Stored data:
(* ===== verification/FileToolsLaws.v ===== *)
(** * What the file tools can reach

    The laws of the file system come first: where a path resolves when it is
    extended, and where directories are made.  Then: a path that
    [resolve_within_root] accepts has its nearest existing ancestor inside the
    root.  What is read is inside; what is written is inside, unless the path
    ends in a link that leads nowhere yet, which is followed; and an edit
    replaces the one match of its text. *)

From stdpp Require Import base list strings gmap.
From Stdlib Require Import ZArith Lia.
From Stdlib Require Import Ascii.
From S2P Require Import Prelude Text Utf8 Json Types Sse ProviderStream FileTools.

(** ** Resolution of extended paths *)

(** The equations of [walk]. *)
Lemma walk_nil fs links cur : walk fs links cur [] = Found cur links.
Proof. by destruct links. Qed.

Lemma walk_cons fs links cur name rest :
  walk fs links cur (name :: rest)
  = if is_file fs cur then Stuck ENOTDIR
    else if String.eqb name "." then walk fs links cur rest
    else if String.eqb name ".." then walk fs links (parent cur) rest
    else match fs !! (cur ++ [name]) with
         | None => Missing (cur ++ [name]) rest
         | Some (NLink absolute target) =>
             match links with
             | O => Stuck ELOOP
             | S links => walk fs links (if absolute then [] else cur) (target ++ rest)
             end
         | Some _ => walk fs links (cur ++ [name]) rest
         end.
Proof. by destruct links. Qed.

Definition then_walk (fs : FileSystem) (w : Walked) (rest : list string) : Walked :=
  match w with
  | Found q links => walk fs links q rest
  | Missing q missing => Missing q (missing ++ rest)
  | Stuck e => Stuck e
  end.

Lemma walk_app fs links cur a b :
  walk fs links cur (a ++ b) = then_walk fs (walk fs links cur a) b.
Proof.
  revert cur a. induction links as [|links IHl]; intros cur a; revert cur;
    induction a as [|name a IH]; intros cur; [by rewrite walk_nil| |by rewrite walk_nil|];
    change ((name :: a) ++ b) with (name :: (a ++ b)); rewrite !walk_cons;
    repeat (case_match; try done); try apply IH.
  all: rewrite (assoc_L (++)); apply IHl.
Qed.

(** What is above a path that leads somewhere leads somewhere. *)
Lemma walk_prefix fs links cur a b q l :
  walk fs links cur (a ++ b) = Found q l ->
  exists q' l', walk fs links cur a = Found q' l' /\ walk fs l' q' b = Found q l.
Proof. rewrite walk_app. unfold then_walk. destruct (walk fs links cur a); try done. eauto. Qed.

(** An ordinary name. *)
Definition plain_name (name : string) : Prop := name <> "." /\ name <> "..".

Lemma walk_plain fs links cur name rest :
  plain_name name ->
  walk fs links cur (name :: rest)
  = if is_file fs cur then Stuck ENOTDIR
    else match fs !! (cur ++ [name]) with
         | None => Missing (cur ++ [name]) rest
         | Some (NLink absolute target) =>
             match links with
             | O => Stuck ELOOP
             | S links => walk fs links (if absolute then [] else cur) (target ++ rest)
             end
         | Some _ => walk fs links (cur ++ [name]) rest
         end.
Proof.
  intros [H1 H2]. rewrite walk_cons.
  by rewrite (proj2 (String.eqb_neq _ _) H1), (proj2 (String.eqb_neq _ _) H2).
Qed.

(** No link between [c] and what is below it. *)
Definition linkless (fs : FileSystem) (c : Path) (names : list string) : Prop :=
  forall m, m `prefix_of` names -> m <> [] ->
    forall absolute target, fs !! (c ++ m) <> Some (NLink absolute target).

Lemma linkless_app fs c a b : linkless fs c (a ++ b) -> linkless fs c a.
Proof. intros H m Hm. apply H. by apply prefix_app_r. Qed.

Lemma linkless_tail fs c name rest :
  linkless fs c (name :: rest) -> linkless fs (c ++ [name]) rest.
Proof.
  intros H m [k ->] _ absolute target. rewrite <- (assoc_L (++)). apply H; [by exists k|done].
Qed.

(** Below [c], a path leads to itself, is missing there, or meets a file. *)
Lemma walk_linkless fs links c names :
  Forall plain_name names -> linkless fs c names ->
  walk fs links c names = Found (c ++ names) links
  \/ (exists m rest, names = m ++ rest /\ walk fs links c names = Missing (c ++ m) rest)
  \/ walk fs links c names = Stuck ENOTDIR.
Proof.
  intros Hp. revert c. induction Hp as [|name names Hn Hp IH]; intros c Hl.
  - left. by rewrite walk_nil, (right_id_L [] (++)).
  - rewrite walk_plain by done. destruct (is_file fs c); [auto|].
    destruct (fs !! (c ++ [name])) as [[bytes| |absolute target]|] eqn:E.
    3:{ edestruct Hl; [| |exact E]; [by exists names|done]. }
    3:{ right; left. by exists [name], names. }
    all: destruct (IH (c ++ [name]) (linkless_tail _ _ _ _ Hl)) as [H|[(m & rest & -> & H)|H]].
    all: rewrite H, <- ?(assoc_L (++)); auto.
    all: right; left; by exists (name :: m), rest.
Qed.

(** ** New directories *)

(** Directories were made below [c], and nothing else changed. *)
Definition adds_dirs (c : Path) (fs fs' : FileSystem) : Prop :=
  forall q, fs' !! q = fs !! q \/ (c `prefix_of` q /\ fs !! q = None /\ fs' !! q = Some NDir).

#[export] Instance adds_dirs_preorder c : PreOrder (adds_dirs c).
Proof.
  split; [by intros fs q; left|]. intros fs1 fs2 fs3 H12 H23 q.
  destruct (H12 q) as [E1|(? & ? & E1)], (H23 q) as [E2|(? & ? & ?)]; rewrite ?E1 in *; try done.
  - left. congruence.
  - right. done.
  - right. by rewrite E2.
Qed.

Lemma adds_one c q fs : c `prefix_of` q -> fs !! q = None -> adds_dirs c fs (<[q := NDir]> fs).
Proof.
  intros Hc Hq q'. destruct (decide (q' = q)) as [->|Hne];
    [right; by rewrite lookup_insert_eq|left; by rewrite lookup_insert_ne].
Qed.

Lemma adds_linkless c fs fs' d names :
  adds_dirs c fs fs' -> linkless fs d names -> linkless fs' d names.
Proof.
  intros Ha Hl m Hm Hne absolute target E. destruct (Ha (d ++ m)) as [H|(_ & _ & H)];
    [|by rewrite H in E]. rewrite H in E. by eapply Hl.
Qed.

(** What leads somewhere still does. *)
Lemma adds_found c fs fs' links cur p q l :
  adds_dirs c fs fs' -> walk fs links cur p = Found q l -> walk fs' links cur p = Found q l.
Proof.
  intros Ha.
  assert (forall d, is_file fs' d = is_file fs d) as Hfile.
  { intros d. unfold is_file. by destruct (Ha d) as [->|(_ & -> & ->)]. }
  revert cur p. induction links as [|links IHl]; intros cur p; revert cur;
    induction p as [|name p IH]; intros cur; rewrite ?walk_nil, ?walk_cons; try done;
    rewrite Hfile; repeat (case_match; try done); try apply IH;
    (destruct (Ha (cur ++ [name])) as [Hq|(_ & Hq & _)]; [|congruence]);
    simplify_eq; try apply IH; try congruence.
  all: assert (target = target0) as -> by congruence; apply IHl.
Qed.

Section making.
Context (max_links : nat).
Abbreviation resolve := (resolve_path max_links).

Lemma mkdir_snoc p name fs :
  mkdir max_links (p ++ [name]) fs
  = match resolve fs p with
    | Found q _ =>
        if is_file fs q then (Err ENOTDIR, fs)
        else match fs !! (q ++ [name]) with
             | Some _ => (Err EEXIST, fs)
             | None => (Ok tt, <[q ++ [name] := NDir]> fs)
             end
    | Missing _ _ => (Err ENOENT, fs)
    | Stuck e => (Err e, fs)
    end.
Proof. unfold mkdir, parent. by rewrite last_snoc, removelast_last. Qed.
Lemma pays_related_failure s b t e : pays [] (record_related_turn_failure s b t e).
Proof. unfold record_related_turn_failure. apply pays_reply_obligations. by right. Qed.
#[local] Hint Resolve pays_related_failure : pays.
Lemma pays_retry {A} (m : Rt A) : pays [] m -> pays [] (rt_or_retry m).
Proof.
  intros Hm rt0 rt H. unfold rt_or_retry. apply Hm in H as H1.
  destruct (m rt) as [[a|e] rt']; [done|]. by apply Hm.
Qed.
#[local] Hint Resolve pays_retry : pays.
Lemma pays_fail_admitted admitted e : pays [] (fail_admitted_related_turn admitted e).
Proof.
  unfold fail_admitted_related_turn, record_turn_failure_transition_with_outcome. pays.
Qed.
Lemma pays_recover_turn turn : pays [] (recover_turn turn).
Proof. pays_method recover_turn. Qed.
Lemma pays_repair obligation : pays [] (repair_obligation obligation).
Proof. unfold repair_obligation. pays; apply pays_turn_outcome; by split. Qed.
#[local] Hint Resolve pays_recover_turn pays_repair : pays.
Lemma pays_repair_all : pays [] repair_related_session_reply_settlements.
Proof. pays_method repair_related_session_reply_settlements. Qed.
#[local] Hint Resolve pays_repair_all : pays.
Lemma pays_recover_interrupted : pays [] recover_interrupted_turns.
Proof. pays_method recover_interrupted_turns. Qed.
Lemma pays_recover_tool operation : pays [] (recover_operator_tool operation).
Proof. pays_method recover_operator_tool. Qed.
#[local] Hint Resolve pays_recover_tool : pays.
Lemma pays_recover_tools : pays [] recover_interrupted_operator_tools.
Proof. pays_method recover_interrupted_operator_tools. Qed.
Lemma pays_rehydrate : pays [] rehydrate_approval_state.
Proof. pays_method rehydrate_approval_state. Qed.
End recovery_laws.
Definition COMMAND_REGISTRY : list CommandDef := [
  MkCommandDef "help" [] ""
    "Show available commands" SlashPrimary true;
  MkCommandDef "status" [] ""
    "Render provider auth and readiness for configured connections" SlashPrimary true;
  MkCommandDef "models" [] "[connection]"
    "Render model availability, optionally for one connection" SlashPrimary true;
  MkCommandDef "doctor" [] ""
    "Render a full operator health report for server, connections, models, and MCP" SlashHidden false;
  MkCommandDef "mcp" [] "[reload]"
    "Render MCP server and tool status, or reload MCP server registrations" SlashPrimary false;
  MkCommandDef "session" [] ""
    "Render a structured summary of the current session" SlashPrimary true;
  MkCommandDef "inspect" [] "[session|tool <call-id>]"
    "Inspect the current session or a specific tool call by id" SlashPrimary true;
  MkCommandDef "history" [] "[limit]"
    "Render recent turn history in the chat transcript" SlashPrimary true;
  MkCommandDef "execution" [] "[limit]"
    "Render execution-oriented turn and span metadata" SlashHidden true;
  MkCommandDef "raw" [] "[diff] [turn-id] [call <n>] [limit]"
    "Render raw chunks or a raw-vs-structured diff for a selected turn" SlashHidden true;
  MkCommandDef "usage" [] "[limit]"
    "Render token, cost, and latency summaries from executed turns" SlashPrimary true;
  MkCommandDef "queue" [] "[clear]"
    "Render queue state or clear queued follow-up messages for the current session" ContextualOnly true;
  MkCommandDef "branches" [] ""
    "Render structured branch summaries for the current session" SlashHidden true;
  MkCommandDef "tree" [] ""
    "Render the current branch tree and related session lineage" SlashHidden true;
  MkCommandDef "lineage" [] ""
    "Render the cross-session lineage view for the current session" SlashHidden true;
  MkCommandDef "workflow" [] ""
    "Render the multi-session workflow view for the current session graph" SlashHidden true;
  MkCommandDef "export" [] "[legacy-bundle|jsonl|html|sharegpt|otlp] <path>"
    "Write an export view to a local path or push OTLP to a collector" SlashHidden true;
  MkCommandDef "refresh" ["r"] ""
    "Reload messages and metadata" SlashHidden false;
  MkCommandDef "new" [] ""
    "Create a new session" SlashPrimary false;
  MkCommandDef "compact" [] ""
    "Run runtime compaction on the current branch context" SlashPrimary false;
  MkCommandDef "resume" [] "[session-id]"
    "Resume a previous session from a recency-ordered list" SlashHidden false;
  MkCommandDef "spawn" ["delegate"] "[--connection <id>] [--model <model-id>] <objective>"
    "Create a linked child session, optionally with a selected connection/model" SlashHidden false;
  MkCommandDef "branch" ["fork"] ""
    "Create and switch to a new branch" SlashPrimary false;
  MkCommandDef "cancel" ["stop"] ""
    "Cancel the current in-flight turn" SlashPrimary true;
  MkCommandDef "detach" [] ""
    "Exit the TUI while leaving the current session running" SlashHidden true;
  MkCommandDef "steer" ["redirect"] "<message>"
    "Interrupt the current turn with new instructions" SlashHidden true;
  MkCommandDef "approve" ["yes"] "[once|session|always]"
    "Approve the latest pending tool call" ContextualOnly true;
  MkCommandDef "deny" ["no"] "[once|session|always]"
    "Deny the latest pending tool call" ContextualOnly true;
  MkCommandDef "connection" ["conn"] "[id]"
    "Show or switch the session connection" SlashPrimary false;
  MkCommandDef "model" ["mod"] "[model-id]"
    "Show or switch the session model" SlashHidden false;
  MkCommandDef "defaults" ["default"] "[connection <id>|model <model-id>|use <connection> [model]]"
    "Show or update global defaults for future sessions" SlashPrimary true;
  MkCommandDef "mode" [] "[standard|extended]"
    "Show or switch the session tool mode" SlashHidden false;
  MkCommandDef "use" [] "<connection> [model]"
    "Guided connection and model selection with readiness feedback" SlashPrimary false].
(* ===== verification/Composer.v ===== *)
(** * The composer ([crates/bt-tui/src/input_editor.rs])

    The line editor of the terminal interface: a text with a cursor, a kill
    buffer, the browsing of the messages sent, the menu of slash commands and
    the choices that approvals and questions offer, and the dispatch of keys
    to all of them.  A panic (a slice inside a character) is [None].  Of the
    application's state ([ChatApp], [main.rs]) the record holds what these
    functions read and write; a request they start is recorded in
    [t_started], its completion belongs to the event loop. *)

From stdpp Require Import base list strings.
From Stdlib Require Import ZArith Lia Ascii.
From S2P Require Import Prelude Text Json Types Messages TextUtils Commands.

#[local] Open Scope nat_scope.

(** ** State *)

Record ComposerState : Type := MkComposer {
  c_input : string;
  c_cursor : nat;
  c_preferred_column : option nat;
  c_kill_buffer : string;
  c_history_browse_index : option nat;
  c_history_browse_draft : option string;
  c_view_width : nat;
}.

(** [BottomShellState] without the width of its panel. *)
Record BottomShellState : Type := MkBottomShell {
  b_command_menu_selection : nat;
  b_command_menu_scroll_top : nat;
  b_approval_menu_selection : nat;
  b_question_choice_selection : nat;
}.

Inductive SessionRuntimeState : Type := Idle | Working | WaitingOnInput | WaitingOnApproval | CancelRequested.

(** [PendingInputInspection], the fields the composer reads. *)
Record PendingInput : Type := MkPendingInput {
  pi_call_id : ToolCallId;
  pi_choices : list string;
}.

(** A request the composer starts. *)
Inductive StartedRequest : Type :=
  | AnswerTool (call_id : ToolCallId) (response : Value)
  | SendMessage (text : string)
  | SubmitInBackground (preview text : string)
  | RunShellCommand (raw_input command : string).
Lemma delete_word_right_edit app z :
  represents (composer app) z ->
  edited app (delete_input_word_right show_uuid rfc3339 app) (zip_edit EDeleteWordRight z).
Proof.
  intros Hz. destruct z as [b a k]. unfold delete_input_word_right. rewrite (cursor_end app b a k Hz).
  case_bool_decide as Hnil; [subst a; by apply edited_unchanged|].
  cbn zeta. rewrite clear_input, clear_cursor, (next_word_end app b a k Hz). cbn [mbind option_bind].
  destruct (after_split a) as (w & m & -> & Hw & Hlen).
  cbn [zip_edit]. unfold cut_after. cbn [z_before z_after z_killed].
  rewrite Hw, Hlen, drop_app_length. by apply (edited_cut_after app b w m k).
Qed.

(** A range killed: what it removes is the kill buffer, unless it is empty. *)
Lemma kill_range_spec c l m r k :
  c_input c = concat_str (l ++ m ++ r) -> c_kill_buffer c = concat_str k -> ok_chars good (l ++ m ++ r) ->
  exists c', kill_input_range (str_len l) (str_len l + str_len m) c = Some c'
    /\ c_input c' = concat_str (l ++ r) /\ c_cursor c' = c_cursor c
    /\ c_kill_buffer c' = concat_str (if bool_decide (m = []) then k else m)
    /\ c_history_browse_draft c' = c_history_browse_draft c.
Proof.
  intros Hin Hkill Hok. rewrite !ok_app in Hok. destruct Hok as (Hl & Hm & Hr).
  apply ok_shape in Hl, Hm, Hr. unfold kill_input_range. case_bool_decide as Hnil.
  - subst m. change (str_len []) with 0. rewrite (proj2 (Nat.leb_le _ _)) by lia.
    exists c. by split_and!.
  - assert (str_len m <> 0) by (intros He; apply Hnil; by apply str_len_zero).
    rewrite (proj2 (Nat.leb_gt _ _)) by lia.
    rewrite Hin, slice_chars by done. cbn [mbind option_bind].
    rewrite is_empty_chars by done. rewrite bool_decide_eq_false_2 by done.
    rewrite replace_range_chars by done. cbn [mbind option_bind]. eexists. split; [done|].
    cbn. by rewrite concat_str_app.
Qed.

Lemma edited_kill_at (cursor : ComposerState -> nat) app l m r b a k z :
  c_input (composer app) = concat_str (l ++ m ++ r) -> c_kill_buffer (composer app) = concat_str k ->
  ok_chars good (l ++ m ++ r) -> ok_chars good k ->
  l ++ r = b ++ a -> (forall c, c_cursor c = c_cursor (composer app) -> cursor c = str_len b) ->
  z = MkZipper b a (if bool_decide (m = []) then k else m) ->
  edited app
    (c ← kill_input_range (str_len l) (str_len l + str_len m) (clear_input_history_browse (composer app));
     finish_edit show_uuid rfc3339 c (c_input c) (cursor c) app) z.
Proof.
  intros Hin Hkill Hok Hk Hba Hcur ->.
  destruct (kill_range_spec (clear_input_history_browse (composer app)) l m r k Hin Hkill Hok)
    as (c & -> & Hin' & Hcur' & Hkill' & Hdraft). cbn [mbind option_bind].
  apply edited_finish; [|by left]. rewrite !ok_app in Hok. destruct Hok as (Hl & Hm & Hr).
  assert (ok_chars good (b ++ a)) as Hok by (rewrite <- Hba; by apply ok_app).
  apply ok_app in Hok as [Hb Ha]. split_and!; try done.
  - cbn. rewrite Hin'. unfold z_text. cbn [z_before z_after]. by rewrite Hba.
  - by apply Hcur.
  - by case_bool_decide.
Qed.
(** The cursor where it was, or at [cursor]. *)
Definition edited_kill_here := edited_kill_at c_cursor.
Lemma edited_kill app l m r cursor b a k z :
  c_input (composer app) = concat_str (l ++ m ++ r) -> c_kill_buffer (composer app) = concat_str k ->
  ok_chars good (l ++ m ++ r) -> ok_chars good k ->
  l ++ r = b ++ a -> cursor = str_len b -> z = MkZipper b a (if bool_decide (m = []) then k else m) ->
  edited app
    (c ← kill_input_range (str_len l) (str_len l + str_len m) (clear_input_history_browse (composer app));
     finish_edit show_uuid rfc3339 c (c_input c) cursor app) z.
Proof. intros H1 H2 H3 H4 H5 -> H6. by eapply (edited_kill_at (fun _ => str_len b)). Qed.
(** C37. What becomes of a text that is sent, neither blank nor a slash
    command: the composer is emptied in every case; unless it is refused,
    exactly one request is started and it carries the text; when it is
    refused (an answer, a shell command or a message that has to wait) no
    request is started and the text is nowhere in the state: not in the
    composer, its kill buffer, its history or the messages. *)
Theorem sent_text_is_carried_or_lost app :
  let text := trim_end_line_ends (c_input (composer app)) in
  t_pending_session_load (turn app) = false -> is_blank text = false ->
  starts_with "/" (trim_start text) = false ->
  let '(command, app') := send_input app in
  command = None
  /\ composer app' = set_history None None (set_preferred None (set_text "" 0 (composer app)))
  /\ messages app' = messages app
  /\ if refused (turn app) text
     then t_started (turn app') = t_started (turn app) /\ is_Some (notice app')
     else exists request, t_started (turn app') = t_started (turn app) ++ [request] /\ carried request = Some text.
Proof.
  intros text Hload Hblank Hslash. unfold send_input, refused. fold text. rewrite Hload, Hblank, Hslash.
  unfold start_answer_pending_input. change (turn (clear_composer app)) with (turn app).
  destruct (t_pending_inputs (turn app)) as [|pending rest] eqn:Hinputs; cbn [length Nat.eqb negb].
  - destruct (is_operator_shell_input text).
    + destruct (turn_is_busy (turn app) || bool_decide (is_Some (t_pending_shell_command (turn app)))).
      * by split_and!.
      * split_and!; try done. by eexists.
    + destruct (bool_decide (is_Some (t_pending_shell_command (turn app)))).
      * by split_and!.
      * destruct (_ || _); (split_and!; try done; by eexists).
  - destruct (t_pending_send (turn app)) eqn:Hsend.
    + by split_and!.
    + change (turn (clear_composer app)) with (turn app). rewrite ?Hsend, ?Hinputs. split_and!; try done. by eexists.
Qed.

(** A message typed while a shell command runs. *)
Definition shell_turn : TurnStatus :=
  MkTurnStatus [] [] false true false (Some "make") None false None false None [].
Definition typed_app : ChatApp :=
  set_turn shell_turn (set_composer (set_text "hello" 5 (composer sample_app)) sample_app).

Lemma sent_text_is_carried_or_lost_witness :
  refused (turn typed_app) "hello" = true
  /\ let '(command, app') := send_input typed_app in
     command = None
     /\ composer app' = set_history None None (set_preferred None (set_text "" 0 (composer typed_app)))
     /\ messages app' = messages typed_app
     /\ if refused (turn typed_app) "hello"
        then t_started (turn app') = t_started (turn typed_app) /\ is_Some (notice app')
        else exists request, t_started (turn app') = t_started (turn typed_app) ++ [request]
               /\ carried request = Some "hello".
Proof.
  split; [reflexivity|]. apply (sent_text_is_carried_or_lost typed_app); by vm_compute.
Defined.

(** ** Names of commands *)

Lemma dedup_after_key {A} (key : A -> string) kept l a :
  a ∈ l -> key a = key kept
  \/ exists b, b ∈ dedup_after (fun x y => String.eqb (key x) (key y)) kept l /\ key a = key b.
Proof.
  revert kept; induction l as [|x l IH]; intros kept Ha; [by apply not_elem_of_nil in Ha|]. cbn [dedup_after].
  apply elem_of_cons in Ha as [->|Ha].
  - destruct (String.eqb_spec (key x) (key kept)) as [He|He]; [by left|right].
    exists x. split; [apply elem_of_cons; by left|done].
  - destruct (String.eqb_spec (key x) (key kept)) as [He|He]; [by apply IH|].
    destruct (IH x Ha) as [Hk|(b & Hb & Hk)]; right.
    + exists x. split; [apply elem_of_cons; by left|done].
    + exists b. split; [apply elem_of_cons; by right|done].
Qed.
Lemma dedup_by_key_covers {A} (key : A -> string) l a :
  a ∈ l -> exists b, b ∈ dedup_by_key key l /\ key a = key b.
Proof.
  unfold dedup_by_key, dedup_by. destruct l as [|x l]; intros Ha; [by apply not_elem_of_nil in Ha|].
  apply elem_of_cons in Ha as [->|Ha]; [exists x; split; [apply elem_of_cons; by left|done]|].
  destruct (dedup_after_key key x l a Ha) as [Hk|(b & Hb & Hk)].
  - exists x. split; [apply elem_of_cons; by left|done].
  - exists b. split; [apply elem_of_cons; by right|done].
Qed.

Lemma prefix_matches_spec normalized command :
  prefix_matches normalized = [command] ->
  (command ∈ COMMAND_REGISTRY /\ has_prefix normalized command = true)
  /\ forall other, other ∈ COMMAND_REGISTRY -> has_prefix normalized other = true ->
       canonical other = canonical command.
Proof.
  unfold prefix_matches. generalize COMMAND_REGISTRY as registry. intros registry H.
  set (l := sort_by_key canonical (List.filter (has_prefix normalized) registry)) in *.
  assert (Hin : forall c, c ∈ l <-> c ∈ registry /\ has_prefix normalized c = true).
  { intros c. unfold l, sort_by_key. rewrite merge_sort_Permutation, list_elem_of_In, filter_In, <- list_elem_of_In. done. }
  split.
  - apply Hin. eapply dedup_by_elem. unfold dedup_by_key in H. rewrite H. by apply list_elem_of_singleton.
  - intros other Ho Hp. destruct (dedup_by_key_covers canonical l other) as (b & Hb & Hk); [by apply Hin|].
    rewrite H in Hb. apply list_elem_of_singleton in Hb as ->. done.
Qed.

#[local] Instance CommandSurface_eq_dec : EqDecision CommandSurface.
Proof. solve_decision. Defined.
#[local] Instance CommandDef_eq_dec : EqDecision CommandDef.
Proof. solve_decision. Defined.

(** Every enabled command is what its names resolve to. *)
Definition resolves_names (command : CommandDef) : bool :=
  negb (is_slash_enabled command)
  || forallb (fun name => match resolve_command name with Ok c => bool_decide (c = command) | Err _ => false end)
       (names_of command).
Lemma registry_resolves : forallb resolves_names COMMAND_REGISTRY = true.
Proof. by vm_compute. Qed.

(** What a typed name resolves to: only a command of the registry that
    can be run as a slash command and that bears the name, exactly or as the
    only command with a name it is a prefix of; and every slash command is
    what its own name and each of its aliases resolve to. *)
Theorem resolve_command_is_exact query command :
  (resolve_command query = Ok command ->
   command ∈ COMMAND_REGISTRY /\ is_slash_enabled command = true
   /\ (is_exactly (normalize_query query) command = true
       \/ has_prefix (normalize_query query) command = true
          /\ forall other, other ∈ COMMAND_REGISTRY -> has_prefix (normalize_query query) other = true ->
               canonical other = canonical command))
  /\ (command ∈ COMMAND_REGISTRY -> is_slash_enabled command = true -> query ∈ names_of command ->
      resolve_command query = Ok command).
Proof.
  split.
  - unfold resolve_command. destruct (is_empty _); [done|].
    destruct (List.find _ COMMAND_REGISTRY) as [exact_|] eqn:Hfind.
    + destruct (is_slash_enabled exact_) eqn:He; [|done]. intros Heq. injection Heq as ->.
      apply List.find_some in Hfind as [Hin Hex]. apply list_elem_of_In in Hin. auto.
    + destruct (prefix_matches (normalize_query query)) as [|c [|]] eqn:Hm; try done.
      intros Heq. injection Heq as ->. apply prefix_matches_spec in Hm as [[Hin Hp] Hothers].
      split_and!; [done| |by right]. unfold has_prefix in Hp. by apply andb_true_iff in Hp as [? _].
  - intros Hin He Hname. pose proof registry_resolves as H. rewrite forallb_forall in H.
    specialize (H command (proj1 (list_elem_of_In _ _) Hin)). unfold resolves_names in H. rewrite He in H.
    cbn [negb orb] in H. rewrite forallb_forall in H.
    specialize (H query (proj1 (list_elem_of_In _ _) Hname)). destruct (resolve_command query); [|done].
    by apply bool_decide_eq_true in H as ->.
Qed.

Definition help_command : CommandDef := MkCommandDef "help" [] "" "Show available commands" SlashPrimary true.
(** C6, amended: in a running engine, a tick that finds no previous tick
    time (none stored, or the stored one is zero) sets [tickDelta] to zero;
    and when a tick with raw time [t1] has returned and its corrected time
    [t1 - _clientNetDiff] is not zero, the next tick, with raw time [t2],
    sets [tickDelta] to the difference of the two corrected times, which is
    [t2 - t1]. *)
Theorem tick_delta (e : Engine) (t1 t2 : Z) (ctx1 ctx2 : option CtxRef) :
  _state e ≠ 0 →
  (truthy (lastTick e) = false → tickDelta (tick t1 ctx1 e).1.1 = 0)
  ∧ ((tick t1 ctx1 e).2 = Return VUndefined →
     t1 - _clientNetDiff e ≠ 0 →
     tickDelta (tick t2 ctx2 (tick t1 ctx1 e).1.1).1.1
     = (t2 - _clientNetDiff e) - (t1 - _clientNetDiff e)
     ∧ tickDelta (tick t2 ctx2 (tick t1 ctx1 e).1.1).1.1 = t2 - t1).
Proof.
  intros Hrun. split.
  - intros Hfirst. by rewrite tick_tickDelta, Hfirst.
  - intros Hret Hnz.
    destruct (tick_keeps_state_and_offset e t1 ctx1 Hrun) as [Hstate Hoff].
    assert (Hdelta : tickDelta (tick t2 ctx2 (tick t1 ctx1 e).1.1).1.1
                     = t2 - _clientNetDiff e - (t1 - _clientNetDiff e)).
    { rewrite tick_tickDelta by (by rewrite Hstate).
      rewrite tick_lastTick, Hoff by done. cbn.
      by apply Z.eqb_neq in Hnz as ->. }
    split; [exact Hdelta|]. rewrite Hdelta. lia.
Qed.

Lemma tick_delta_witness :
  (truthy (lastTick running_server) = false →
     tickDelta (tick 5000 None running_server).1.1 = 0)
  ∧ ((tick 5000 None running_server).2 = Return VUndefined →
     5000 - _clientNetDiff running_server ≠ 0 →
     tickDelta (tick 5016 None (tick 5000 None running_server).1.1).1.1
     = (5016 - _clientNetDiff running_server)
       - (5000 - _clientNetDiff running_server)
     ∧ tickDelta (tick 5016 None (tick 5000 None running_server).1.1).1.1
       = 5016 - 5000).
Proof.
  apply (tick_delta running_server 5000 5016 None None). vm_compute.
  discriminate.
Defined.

Exercise details: Find the line with "concat_str (if bool_decide" in the entries above. Retype it and each line after it, exactly, through the line with "intros Hin Hkill Hok Hk Hba Hcur ->.", and stop there.

Response:
    /\ c_kill_buffer c' = concat_str (if bool_decide (m = []) then k else m)
    /\ c_history_browse_draft c' = c_history_browse_draft c.
Proof.
  intros Hin Hkill Hok. rewrite !ok_app in Hok. destruct Hok as (Hl & Hm & Hr).
  apply ok_shape in Hl, Hm, Hr. unfold kill_input_range. case_bool_decide as Hnil.
  - subst m. change (str_len []) with 0. rewrite (proj2 (Nat.leb_le _ _)) by lia.
    exists c. by split_and!.
  - assert (str_len m <> 0) by (intros He; apply Hnil; by apply str_len_zero).
    rewrite (proj2 (Nat.leb_gt _ _)) by lia.
    rewrite Hin, slice_chars by done. cbn [mbind option_bind].
    rewrite is_empty_chars by done. rewrite bool_decide_eq_false_2 by done.
    rewrite replace_range_chars by done. cbn [mbind option_bind]. eexists. split; [done|].
    cbn. by rewrite concat_str_app.
Qed.

Lemma edited_kill_at (cursor : ComposerState -> nat) app l m r b a k z :
  c_input (composer app) = concat_str (l ++ m ++ r) -> c_kill_buffer (composer app) = concat_str k ->
  ok_chars good (l ++ m ++ r) -> ok_chars good k ->
  l ++ r = b ++ a -> (forall c, c_cursor c = c_cursor (composer app) -> cursor c = str_len b) ->
  z = MkZipper b a (if bool_decide (m = []) then k else m) ->
  edited app
    (c ← kill_input_range (str_len l) (str_len l + str_len m) (clear_input_history_browse (composer app));
     finish_edit show_uuid rfc3339 c (c_input c) (cursor c) app) z.
Proof.
  intros Hin Hkill Hok Hk Hba Hcur ->.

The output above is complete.